#### [What is required]
Beginning with the line that contains "(** A worker", transcribe every line down to the end of the entries, exactly, and no other lines.
BEGIN Input data
(** The order of the thresholds is checked for the direction in lower case, the
    evaluation compares the direction as it is written: "LT" passes as lower is
    worse, and is evaluated as higher is worse. *)
Example direction_case :
  let t := mk_EnforcementThreshold (float_of_Z 90) (float_of_Z 80) (float_of_Z 70) (float_of_Z 60) "LT" in
  let u := mk_EnforcementThreshold (float_of_Z 90) (float_of_Z 80) (float_of_Z 70) (float_of_Z 60) "lt" in
  ep_Valid (ValidateEnforcementMatrix (H := canonical_range) (mk_EnforcementMatrixValidateRequest {[ "m" := t ]})) = true /\
  evaluateEnforcement (float_of_Z 95) true t = EnforcementBlockRuntime /\
  evaluateEnforcement (float_of_Z 95) true u = EnforcementObserveOnly /\
  evaluateEnforcement (float_of_Z 50) true t = EnforcementObserveOnly /\
  evaluateEnforcement (float_of_Z 50) true u = EnforcementBlockRuntime.
Proof. vm_compute. done. Qed.

(** ** The health of the approval organisation *)

(** A record is healthy exactly when nothing is recommended. *)
Lemma healthy_iff h : approvalOrgHealthStatus h = "healthy" <-> approvalRecommendations h = ["no_action_required"].
Proof.
  assert (L : forall x a b, fleb a b = true -> fltb x a = true -> fltb x b = true)
    by (intros x a b Hab Hx; by eapply fltb_fleb_trans).
  assert (G : forall x a b, fleb b a = true -> fltb a x = true -> fltb b x = true)
    by (intros x a b Hab Hx; by eapply fleb_fltb_trans).
  pose proof (L (oh_ActiveApproverRatio h) (percent_f 70) (percent_f 90) ltac:(vm_compute; reflexivity)) as L1.
  pose proof (L (oh_DelegateFreshness h) (percent_f 60) (percent_f 85) ltac:(vm_compute; reflexivity)) as L2.
  pose proof (G (oh_OverrideDependenceRate h) (percent_f 25) (percent_f 10) ltac:(vm_compute; reflexivity)) as G1.
  pose proof (G (oh_StaleApproverGroupRatio h) (percent_f 25) (percent_f 10) ltac:(vm_compute; reflexivity)) as G2.
  assert (G3 : (50 <? oh_RouteToNoActionCases h) = true -> (10 <? oh_RouteToNoActionCases h) = true) by lia.
  unfold approvalOrgHealthStatus, approvalRecommendations; cbv zeta.
  destruct (fltb (oh_ActiveApproverRatio h) (percent_f 90)), (fltb (oh_DelegateFreshness h) (percent_f 85)),
    (fltb (percent_f 10) (oh_OverrideDependenceRate h)), (fltb (percent_f 10) (oh_StaleApproverGroupRatio h)),
    (10 <? oh_RouteToNoActionCases h); cbn [orb app];
    destruct (fltb (oh_ActiveApproverRatio h) (percent_f 70)), (fltb (oh_DelegateFreshness h) (percent_f 60)),
      (fltb (percent_f 25) (oh_OverrideDependenceRate h)), (fltb (percent_f 25) (oh_StaleApproverGroupRatio h)),
      (50 <? oh_RouteToNoActionCases h); cbn [orb]; try (split; [done|done]);
    try (specialize (L1 eq_refl); done); try (specialize (L2 eq_refl); done);
    try (specialize (G1 eq_refl); done); try (specialize (G2 eq_refl); done); specialize (G3 eq_refl); done.
Qed.
(* ===== verification/CtlWatch.v ===== *)
(** * The watched contract store and the workers of a service

    [internal/decision/contract_store.go]: [InMemoryFeatureSignalContractStore]
    with its watchers.  A channel is a bounded queue; [Watch] registers one and
    then, without the lock, sends the current snapshot; [PutSnapshot] offers
    the new snapshot to every registered channel and makes room by dropping the
    oldest.  While it does so readers and a pending first send go on: a [Race]
    says how, per channel, and [WatchedStore] is an instance of the interface of
    [DecContracts] for every race.

    [contract_runtime.go]: the two workers of a service, the cache watcher and
    the activation worker, from start to exit, and the services with their
    workers over one watched store ([Cluster]).  The theorem: with the puts
    over, a watcher that has caught up holds exactly the store's contracts. *)

From S2P Require Import Prelude GoStrings GoTime GoJson DecTypes DecJson DecPolicy.
From S2P Require Import DecContracts DecKernel DecFrame DecTrace DecSteady CtlTypes CtlContracts.
From S2P Require Import CtlInvariant CtlStore DecExamples CtlExamples.
#[local] Open Scope Z_scope.

(** ** Channels *)

(** Where [Watch] is with its first send, [ch <- initial]. *)
Inductive FirstSend :=
| Sent                        (* done, or nothing to send: [Watch] has returned *)
| ToSend (initial : Snapshot) (* the lock is released, the send not reached *)
| Blocked (initial : Snapshot) (* waits at a full channel *).

(** [ch_taken] is what the reading goroutine has received and not yet applied. *)
Record Channel := mk_Channel {
  ch_queue : list Snapshot;
  ch_first : FirstSend;
  ch_taken : list Snapshot;
  ch_closed : bool
}.

Definition has_room (cap : Z) (ch : Channel) : bool := Z.of_nat (length (ch_queue ch)) <? cap.

Definition enqueue (x : Snapshot) (ch : Channel) : Channel :=
  mk_Channel (ch_queue ch ++ [x]) (ch_first ch) (ch_taken ch) (ch_closed ch).

Definition set_first (x : FirstSend) (ch : Channel) : Channel :=
  mk_Channel (ch_queue ch) x (ch_taken ch) (ch_closed ch).

(** A reception takes the oldest; a sender that waits comes in at the end. *)
Definition receive (ch : Channel) : option (Snapshot * Channel) :=
  match ch_queue ch with
  | [] => None
  | x :: rest =>
    let ch' := mk_Channel rest (ch_first ch) (ch_taken ch) (ch_closed ch) in
    Some (x, match ch_first ch with Blocked y => set_first Sent (enqueue y ch') | _ => ch' end)
  end.

(** The reader has the channel once [Watch] has returned. *)
Definition reader_take (ch : Channel) : Channel :=
  match ch_first ch, receive ch with
  | Sent, Some (x, ch') => mk_Channel (ch_queue ch') (ch_first ch') (ch_taken ch' ++ [x]) (ch_closed ch')
  | _, _ => ch
  end.

(** [Watch] reaches its first send. *)
Definition first_send (cap : Z) (ch : Channel) : Channel :=
  match ch_first ch with
  | ToSend x => if has_room cap ch then set_first Sent (enqueue x ch) else set_first (Blocked x) ch
  | _ => ch
  end.

(** What happens to a channel between the selects of a put. *)
Record Race := mk_Race {
  ra_before : nat;   (* receptions between the failed send and the drop *)
  ra_after : nat;    (* and between the drop and the retry *)
  ra_first : bool;   (* whether the first send is reached before the drop *)
  ra_late : bool     (* and before the retry *)
}.

(** One turn of the loop of [PutSnapshot]. *)
Definition offer (cap : Z) (race : Race) (emit : Snapshot) (ch : Channel) : Channel :=
  if has_room cap ch then enqueue emit ch
  else
    let ch := Nat.iter (ra_before race) reader_take ch in
    let ch := if ra_first race then first_send cap ch else ch in
    let ch := match receive ch with Some (_, ch) => ch | None => ch end in
    let ch := if ra_late race then first_send cap ch else ch in
    let ch := Nat.iter (ra_after race) reader_take ch in
    if has_room cap ch then enqueue emit ch else ch.

(** ** The store *)

Record Watched := mk_Watched {
  wt_snapshot : Snapshot;
  wt_watchers : gset Z;
  wt_channels : gmap Z Channel;   (* the channel of each identifier, also after its watch ended *)
  wt_nextWatchID : Z;
  wt_watchBuffer : Z
}.

Definition set_channels (m : gmap Z Channel) (w : Watched) : Watched :=
  mk_Watched (wt_snapshot w) (wt_watchers w) m (wt_nextWatchID w) (wt_watchBuffer w).

Definition on_channel (id : Z) (f : Channel -> Channel) (w : Watched) : Watched :=
  set_channels (alter f id (wt_channels w)) w.

Definition NewWatchedStore (watchBuffer : Z) (seed : Snapshot) : Watched :=
  mk_Watched (NewInMemoryFeatureSignalContractStore seed) ∅ ∅ 0
    (if watchBuffer <=? 0 then 16 else watchBuffer).

(** The loop over the watchers: each turn concerns one channel. *)
Definition broadcast (race : Z -> Race) (emit : Snapshot) (w : Watched) : Watched :=
  set_channels
    (map_imap (fun id ch => Some (if decide (id ∈ wt_watchers w)
                                  then offer (wt_watchBuffer w) (race id) emit ch else ch))
       (wt_channels w)) w.

Definition watched_put (race : Z -> Race) (snapshot : Snapshot) (now : time) (w : Watched)
    : Watched * result string Snapshot :=
  let '(next, out) := memory_put snapshot now (wt_snapshot w) in
  (broadcast race next (mk_Watched next (wt_watchers w) (wt_channels w) (wt_nextWatchID w) (wt_watchBuffer w)),
   out).

Definition WatchedStore (race : Z -> Race) : FeatureSignalContractStore := {|
  store_state := Watched;
  GetSnapshot w := Ok (wt_snapshot w);
  PutSnapshot := watched_put race
|}.

(** Up to the release of the lock; a store without a revision sends nothing. *)
Definition Watch (w : Watched) : Z * Watched :=
  let id := wt_nextWatchID w in
  let first := if 0 <? ss_Revision (wt_snapshot w) then ToSend (wt_snapshot w) else Sent in
  (id, mk_Watched (wt_snapshot w) ({[id]} ∪ wt_watchers w)
         (<[id := mk_Channel [] first [] false]> (wt_channels w)) (id + 1) (wt_watchBuffer w)).

(** The goroutine [Watch] leaves behind, when the context is done. *)
Definition end_watch (id : Z) (w : Watched) : Watched :=
  let w := mk_Watched (wt_snapshot w) (wt_watchers w ∖ {[id]}) (wt_channels w) (wt_nextWatchID w)
             (wt_watchBuffer w) in
  on_channel id (fun ch => mk_Channel (ch_queue ch) (ch_first ch) (ch_taken ch) true) w.

(** ** Workers *)

(** A worker of a service: the cancel function the service holds (by the context
    it cancels), the contexts of the goroutines that live, the contexts that
    are done. *)
Record Worker := mk_Worker {
  wk_cancel : option Z;
  wk_live : gset Z;
  wk_done : gset Z;
  wk_next : Z
}.

Definition no_worker : Worker := mk_Worker None ∅ ∅ 0.

Definition wk_set_cancel (x : option Z) (w : Worker) : Worker :=
  mk_Worker x (wk_live w) (wk_done w) (wk_next w).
END Input data
#### [Finished exercise]
(** A worker of a service: the cancel function the service holds (by the context
    it cancels), the contexts of the goroutines that live, the contexts that
    are done. *)
Record Worker := mk_Worker {
  wk_cancel : option Z;
  wk_live : gset Z;
  wk_done : gset Z;
  wk_next : Z
}.

Definition no_worker : Worker := mk_Worker None ∅ ∅ 0.

Definition wk_set_cancel (x : option Z) (w : Worker) : Worker :=
  mk_Worker x (wk_live w) (wk_done w) (wk_next w).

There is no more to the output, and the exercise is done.